● **Problem requirements**: Extract from the entries below, exactly as given, only the lines from the line containing "split_and!; try done. split; [done|]. by rw Hz /= get_del_eq." to the line containing "eapply wpg_mono; [by apply HarvestReward_ok|].", both lines included.

● **Exercise input**:
---------------
(** ** Harvesting *)
Lemma rational_gt_spec a b : rational_gt a b = true <-> (b < a)%Q.
Proof.
  rw /rational_gt. destruct (Qle_bool a b) eqn:Hle; cbn.
  - split; [done|]. intros Hlt. apply Qle_bool_iff in Hle. by apply Qlt_not_le in Hlt.
  - split; [|done]. intros _. apply Qnot_le_lt. intros Hn%Qle_bool_iff. congruence.
Qed.
Lemma rational_gt_false a b : rational_gt a b = false <-> (a <= b)%Q.
Proof.
  rw /rational_gt negb_false_iff. apply Qle_bool_iff.
Qed.

Section Harvesting.
Context {L : Lmdb} {LL : LmdbLaws L}.
Variables (rep_address : AccountAddress) (epoch : Z).

(** The record is kept while something remains of the reward. *)
Definition kept (info : RewardsInfo) (s : Store) : Prop :=
  (0 <= rw_remaining_reward info)%Q /\
  mdb_get (MakeKey rep_address epoch) (rewards_db (elections s)) =
    if rational_gt (rw_remaining_reward info) (0 # 1) then Some info else None.

(** Harvests in sequence: what has been paid, the errors, the record. *)
Fixpoint harvests (qs : list Q) (info : RewardsInfo) : M Store (Q * list bool * RewardsInfo) :=
  match qs with
  | [] => mret (0 # 1, [], info)
  | q :: qs =>
      r ← HarvestReward rep_address epoch q info;
      t ← harvests qs r.2;
      let '(paid, errors, info) := t in
      mret (if (r.1 : bool) then paid else (q + paid)%Q, r.1 :: errors, info)
  end.

Lemma HarvestReward_ok q info s :
  (0 <= q)%Q -> kept info s ->
  wp (HarvestReward rep_address epoch q info) (fun r s' => kept r.2 s' /\
    r.1 = rational_gt q (rw_remaining_reward info) /\
    ((if r.1 then 0 else q) + rw_remaining_reward r.2 == rw_remaining_reward info)%Q /\
    (r.1 = true -> r.2 = info)) s.
Proof.
  intros Hq [H0 Hg]. rw /HarvestReward.
  destruct (rational_gt q _) eqn:Hgt.
  { apply wpg_ret. split_and!; try done. cbn. ring. }
  apply rational_gt_false in Hgt. set (info' := Build_RewardsInfo _ _ _ _ _ _).
  assert (rw_remaining_reward info' == rw_remaining_reward info - q)%Q as Hr by apply Qred_correct.
  assert (0 <= rw_remaining_reward info')%Q as Hpos.
  { rw Hr. apply (Qplus_le_r _ _ q). ring_simplify. exact Hgt. }
  assert (q + rw_remaining_reward info' == rw_remaining_reward info)%Q as Hsum by (rw Hr; ring).
  apply wpg_bind. destruct (rational_gt (rw_remaining_reward info') _) eqn:Hz.
  - apply wpg_modify, wpg_ret. split_and!; try done. split; [done|]. by rw Hz /= get_put_eq.
  - apply wpg_bind, wpg_bind, wpg_gets, wpg_bind, wpg_modify, wpg_ret, wpg_ret, wpg_ret.
    split_and!; try done. split; [done|]. by rw Hz /= get_del_eq.
Qed.
Lemma harvests_ok qs : forall info s,
  Forall (fun q => 0 <= q)%Q qs -> kept info s ->
  wp (harvests qs info) (fun r s' => kept r.2 s' /\ length r.1.2 = length qs /\
    (r.1.1 + rw_remaining_reward r.2 == rw_remaining_reward info)%Q /\ (0 <= r.1.1)%Q) s.
Proof.
  induction qs as [|q qs IH]; intros info s Hqs Hk; cbn [harvests].
  { apply wpg_ret. split_and!; try done. cbn. ring. }
  apply Forall_cons in Hqs as [Hq Hqs]. apply wpg_bind.
  eapply wpg_mono; [by apply HarvestReward_ok|]. intros [err info1] s1 (Hk1 & _ & Hsum & _).
  apply wpg_bind. eapply wpg_mono; [by apply IH|].
  intros [[paid errs] info2] s2 (Hk2 & Hl & Hsum2 & Hp). cbn [fst snd] in *. apply wpg_ret.
  cbn [fst snd length]. split_and!; [done|by rw Hl| |].
  - rw -Hsum -Hsum2. destruct err; ring.
  - destruct err; [done|]. by apply (Qplus_le_compat 0 _ 0).
Qed.
End Harvesting.

(** Harvests never pay more than the reward: whatever amounts are asked for,
    in whatever order, each is answered; the amounts paid and what remains add
    up to the reward exactly, as rationals, nothing is negative, and the record
    stays in the table exactly while something remains. *)
Lemma harvests_pay_the_reward {L : Lmdb} {LL : LmdbLaws L} rep_address epoch qs info (s : Store) :
  Forall (fun q => 0 <= q)%Q qs -> kept rep_address epoch info s ->
  wp (harvests rep_address epoch qs info) (fun r s' =>
    let '(paid, errors, info') := r in
    (paid + rw_remaining_reward info' == rw_remaining_reward info)%Q /\ (0 <= paid)%Q /\
    length errors = length qs /\ kept rep_address epoch info' s') s.
Proof.
  intros Hq Hk. eapply wpg_mono; [by apply harvests_ok|].
  by intros [[paid errors] info'] s' (? & ? & ? & ?).
Qed.

(** ** Concrete runs *)
Section Concrete.
#[local] Instance L : Lmdb := gmap_lmdb.
#[local] Instance LL : LmdbLaws L := gmap_lmdb_laws.

(** Two representatives register for epoch 50, one for epoch 51 too. *)
Definition registrations : list (AccountAddress * RepEpochInfo) :=
  [(5, Build_RepEpochInfo 10 50 100 40); (6, Build_RepEpochInfo 0 50 250 250);
   (5, Build_RepEpochInfo 10 51 120 60)].
Lemma global_stake_is_the_sum_witness :
  NoDup (entry_key <$> registrations) /\
  global_stake 50 (state_after (Init_all registrations) empty_store) = 350.
Proof.
  assert (NoDup (entry_key <$> registrations)) as Hnd by (by apply (bool_decide_eq_true_1 _)).
  split; [exact Hnd|].
  assert (forall e, stakes_of e registrations < 2 ^ 128) as Hs.
  { intros e. rw /registrations !stakes_of_cons. repeat case_decide; cbn in *; lia || done. }
  assert (Forall registration_wf registrations) as Hwf by (by repeat constructor).
  pose proof (global_stake_is_the_sum registrations empty_store Hwf Hnd
                (fun e _ => conj (Z.le_refl 0) (Hs e))) as Hw.
  rw /state_after /wpg in Hw |- *.
  destruct (Init_all registrations empty_store) as [[u s']|]; [|done]. destruct Hw as [Hg _].
  by rw (Hg 50).
Defined.

(** A reward of 10, a third of it, an amount too large and the rest. *)
Definition reward10 : RewardsInfo := Build_RewardsInfo true 10 100 40 (10 # 1) (10 # 1).
Definition reward_store : Store :=
  state_after (rewards_put (MakeKey 5 50) reward10) empty_store.
Definition some_harvests : list Q := [(10 # 3)%Q; (7 # 1)%Q; (20 # 3)%Q].
Lemma harvests_pay_the_reward_witness :
  kept 5 50 reward10 reward_store /\
  wp (harvests 5 50 some_harvests reward10) (fun r s' =>
    let '(paid, errors, info') := r in
    (paid + rw_remaining_reward info' == 10 # 1)%Q /\ (0 <= paid)%Q /\
    length errors = 3%nat /\ kept 5 50 info' s') reward_store.
Proof.
  assert (kept 5 50 reward10 reward_store) as Hk by (split; [done|by_run]).
  split; [exact Hk|]. apply (harvests_pay_the_reward 5 50 some_harvests reward10 reward_store);
    [by repeat constructor|exact Hk].
Defined.
End Concrete.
---------------
● **Solution to this task**:
    split_and!; try done. split; [done|]. by rw Hz /= get_del_eq.
Qed.
Lemma harvests_ok qs : forall info s,
  Forall (fun q => 0 <= q)%Q qs -> kept info s ->
  wp (harvests qs info) (fun r s' => kept r.2 s' /\ length r.1.2 = length qs /\
    (r.1.1 + rw_remaining_reward r.2 == rw_remaining_reward info)%Q /\ (0 <= r.1.1)%Q) s.
Proof.
  induction qs as [|q qs IH]; intros info s Hqs Hk; cbn [harvests].
  { apply wpg_ret. split_and!; try done. cbn. ring. }
  apply Forall_cons in Hqs as [Hq Hqs]. apply wpg_bind.
  eapply wpg_mono; [by apply HarvestReward_ok|]. intros [err info1] s1 (Hk1 & _ & Hsum & _).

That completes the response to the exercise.